Where a line holds the word "None", copy that line from the data below.

- **Input**
◇ ◇ ◇

(* ===== verification/MintCells.v ===== *)
(** * Cell types of Mint

    [mint/mesh/CellTypes.hpp]: the types of cells with their registered information, in
    particular which nodes of a cell form its faces.  The theorem says that the tables
    describe closed surfaces with consistent orientation. *)

From S2P Require Import Prelude.

Module MintCells.
#[local] Open Scope list_scope.

(** ** Definitions *)

Inductive CellType :=
  | UNDEFINED_CELL | VERTEX | SEGMENT | TRIANGLE | QUAD | TET | HEX | PRISM | PYRAMID | QUAD9 | HEX27.

#[export] Instance CellType_eq_dec : EqDecision CellType.
Proof. solve_decision. Defined.

Definition cellTypeToInt (type : CellType) : Z :=
  match type with
  | UNDEFINED_CELL => -1 | VERTEX => 0 | SEGMENT => 1 | TRIANGLE => 2 | QUAD => 3 | TET => 4 | HEX => 5
  | PRISM => 6 | PYRAMID => 7 | QUAD9 => 8 | HEX27 => 9
  end.

(** The entries of the arrays that are registered. *)
Record CellInfo := mkCellInfo {
  cell_type : CellType; name : string; blueprint_name : string; vtk_type : Z; num_nodes : Z; num_faces : Z;
  face_nodecount : list Z; face_types : list CellType; face_nodes : list Z }.

Definition VERTEX_INFO : CellInfo := mkCellInfo VERTEX "VERTEX" "point" 1 1 0 [0] [UNDEFINED_CELL] [0].

Definition SEGMENT_INFO : CellInfo := mkCellInfo SEGMENT "SEGMENT" "line" 3 2 0 [0] [UNDEFINED_CELL] [0; 1].

Definition TRIANGLE_INFO : CellInfo :=
  mkCellInfo TRIANGLE "TRIANGLE" "tri" 5 3 3 [2; 2; 2] [SEGMENT; SEGMENT; SEGMENT] [0; 1; 1; 2; 2; 0].

Definition QUAD_INFO : CellInfo :=
  mkCellInfo QUAD "QUAD" "quad" 9 4 4 [2; 2; 2; 2] [SEGMENT; SEGMENT; SEGMENT; SEGMENT] [0; 1; 1; 2; 2; 3; 3; 0].

Definition TET_INFO : CellInfo :=
  mkCellInfo TET "TET" "tet" 10 4 4 [3; 3; 3; 3] [TRIANGLE; TRIANGLE; TRIANGLE; TRIANGLE]
    [0; 2; 1; 0; 3; 2; 0; 1; 3; 1; 2; 3].

Definition HEX_INFO : CellInfo :=
  mkCellInfo HEX "HEX" "hex" 12 8 6 [4; 4; 4; 4; 4; 4] [QUAD; QUAD; QUAD; QUAD; QUAD; QUAD]
    [0; 3; 2; 1; 1; 2; 6; 5; 1; 5; 4; 0; 0; 4; 7; 3; 7; 6; 2; 3; 4; 5; 6; 7].

Definition PRISM_INFO : CellInfo :=
  mkCellInfo PRISM "PRISM" "prism-no-bp" 13 6 5 [3; 4; 4; 4; 3] [TRIANGLE; QUAD; QUAD; QUAD; TRIANGLE]
    [0; 1; 2; 0; 2; 5; 3; 0; 3; 4; 1; 1; 4; 5; 2; 3; 5; 4].

Definition PYRAMID_INFO : CellInfo :=
  mkCellInfo PYRAMID "PYRAMID" "pyramid-no-bp" 14 5 5 [4; 3; 3; 3; 3] [QUAD; TRIANGLE; TRIANGLE; TRIANGLE; TRIANGLE]
    [0; 3; 2; 1; 0; 1; 4; 1; 2; 4; 2; 3; 4; 3; 0; 4].

Definition QUAD9_INFO : CellInfo :=
  mkCellInfo QUAD9 "QUAD9" "quad9-no-bp" 28 9 4 [2; 2; 2; 2] [SEGMENT; SEGMENT; SEGMENT; SEGMENT] [0; 1; 1; 2; 2; 3; 3; 0].

Definition HEX27_INFO : CellInfo :=
  mkCellInfo HEX27 "HEX27" "hex27-no-bp" 29 27 6 [9; 9; 9; 9; 9; 9] [QUAD9; QUAD9; QUAD9; QUAD9; QUAD9; QUAD9]
    [0; 3; 2; 1; 11; 10; 9; 8; 24; 1; 2; 6; 5; 9; 18; 13; 17; 21; 1; 5; 4; 0; 17; 12; 16; 8; 22;
     0; 4; 7; 3; 16; 15; 19; 11; 20; 7; 6; 2; 3; 14; 18; 10; 19; 23; 4; 5; 6; 7; 12; 13; 14; 15; 25].

Definition cell_info : list CellInfo :=
  [VERTEX_INFO; SEGMENT_INFO; TRIANGLE_INFO; QUAD_INFO; TET_INFO; HEX_INFO; PRISM_INFO; PYRAMID_INFO; QUAD9_INFO; HEX27_INFO].

(** The undefined type is outside of the array. *)
Definition getCellInfo (type : CellType) : option CellInfo := cell_info.[cellTypeToInt type].

(** ** Faces of a cell *)

(** The local nodes of each face, as the loops over a cell read them. *)
Fixpoint split_faces (counts : list Z) (nodes : list Z) : list (list Z) :=
  match counts with
  | [] => []
  | n :: counts => take (Z.to_nat n) nodes :: split_faces counts (drop (Z.to_nat n) nodes)
  end.

Definition cell_faces (info : CellInfo) : list (list Z) :=
  split_faces (take (Z.to_nat (num_faces info)) (face_nodecount info)) (face_nodes info).

(** The corners of a face; the other nodes of quadratic faces follow them. *)
Definition corners (type : CellType) (face : list Z) : list Z := match type with QUAD9 => take 4 face | _ => face end.

(** The directed edges around a face. *)
Definition boundary (face : list Z) : list (Z * Z) :=
  match face with [] => [] | a :: l => zip face (l ++ [a]) end.

Definition all_edges (info : CellInfo) : list (Z * Z) :=
  mjoin (boundary <$> zip_with corners (face_types info) (cell_faces info)).

Definition solid (type : CellType) : bool :=
  match type with TET | HEX | PRISM | PYRAMID | HEX27 => true | _ => false end.

Definition types : list CellType := [VERTEX; SEGMENT; TRIANGLE; QUAD; TET; HEX; PRISM; PYRAMID; QUAD9; HEX27].

(** What the tables promise: as many faces and nodes as they say, each node one of the
    cell and listed once per face, faces of the registered type. *)
Definition info_ok (type : CellType) : Prop :=
  match getCellInfo type with
  | None => type = UNDEFINED_CELL
  | Some info =>
    cell_type info = type /\ Z.of_nat (length (cell_faces info)) = num_faces info /\
    Forall (fun f => NoDup f /\ Forall (fun n => 0 <= n < num_nodes info) f) (cell_faces info) /\
    Forall2 (fun t f => match getCellInfo t with Some i => Z.of_nat (length f) = num_nodes i | None => False end)
      (take (Z.to_nat (num_faces info)) (face_types info)) (cell_faces info)
  end.

Lemma cell_info_ok type : info_ok type.
Proof.
  unfold info_ok. destruct type; cbn; [done|..]; (split_and!; [done|done|apply (bool_decide_unpack _); by vm_compute|]);
    repeat first [apply Forall2_nil_2|apply Forall2_cons_2; [reflexivity|]].
Qed.

Lemma cell_info_small type info : getCellInfo type = Some info -> 0 < num_nodes info <= 27.
Proof. destruct type; cbn; [done|..]; intros [= <-]; cbn; lia. Qed.

(** The registered cells are well formed.  Each type has the entry of its own number,
    the faces of a cell consist of different nodes of the cell and have as many nodes as
    the cell type of the face; and the faces of each solid cell close up with one
    orientation: every edge is run through once in each direction. *)
Theorem cell_info_closed type :
  info_ok type /\
  (solid type = true -> exists info, getCellInfo type = Some info /\ NoDup (all_edges info) /\
    forall a b, (a, b) ∈ all_edges info -> a <> b /\ (b, a) ∈ all_edges info).
Proof.
  split; [apply cell_info_ok|]. intros Hs.
  assert (exists info, getCellInfo type = Some info) as [info Hi] by (destruct type; try discriminate Hs; by eexists). exists info. split; [done|].
  assert (NoDup (all_edges info) /\ Forall (fun e => e.1 <> e.2 /\ (e.2, e.1) ∈ all_edges info) (all_edges info)) as [Hnd Hall].
  { destruct type; try done; cbn in Hi; injection Hi as <-; (split; apply (bool_decide_unpack _); by vm_compute). }
  split; [done|]. intros a b Hab. rewrite Forall_forall in Hall. by apply (Hall (a, b)).
Qed.

Lemma cell_info_closed_witness : solid PRISM = true /\
  exists info, getCellInfo PRISM = Some info /\ NoDup (all_edges info) /\
    forall a b, (a, b) ∈ all_edges info -> a <> b /\ (b, a) ∈ all_edges info.
Proof. split; [reflexivity|]. apply (cell_info_closed PRISM). reflexivity. Defined.

End MintCells.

◇ ◇ ◇

- **Answer box**
  | None => type = UNDEFINED_CELL
    Forall2 (fun t f => match getCellInfo t with Some i => Z.of_nat (length f) = num_nodes i | None => False end)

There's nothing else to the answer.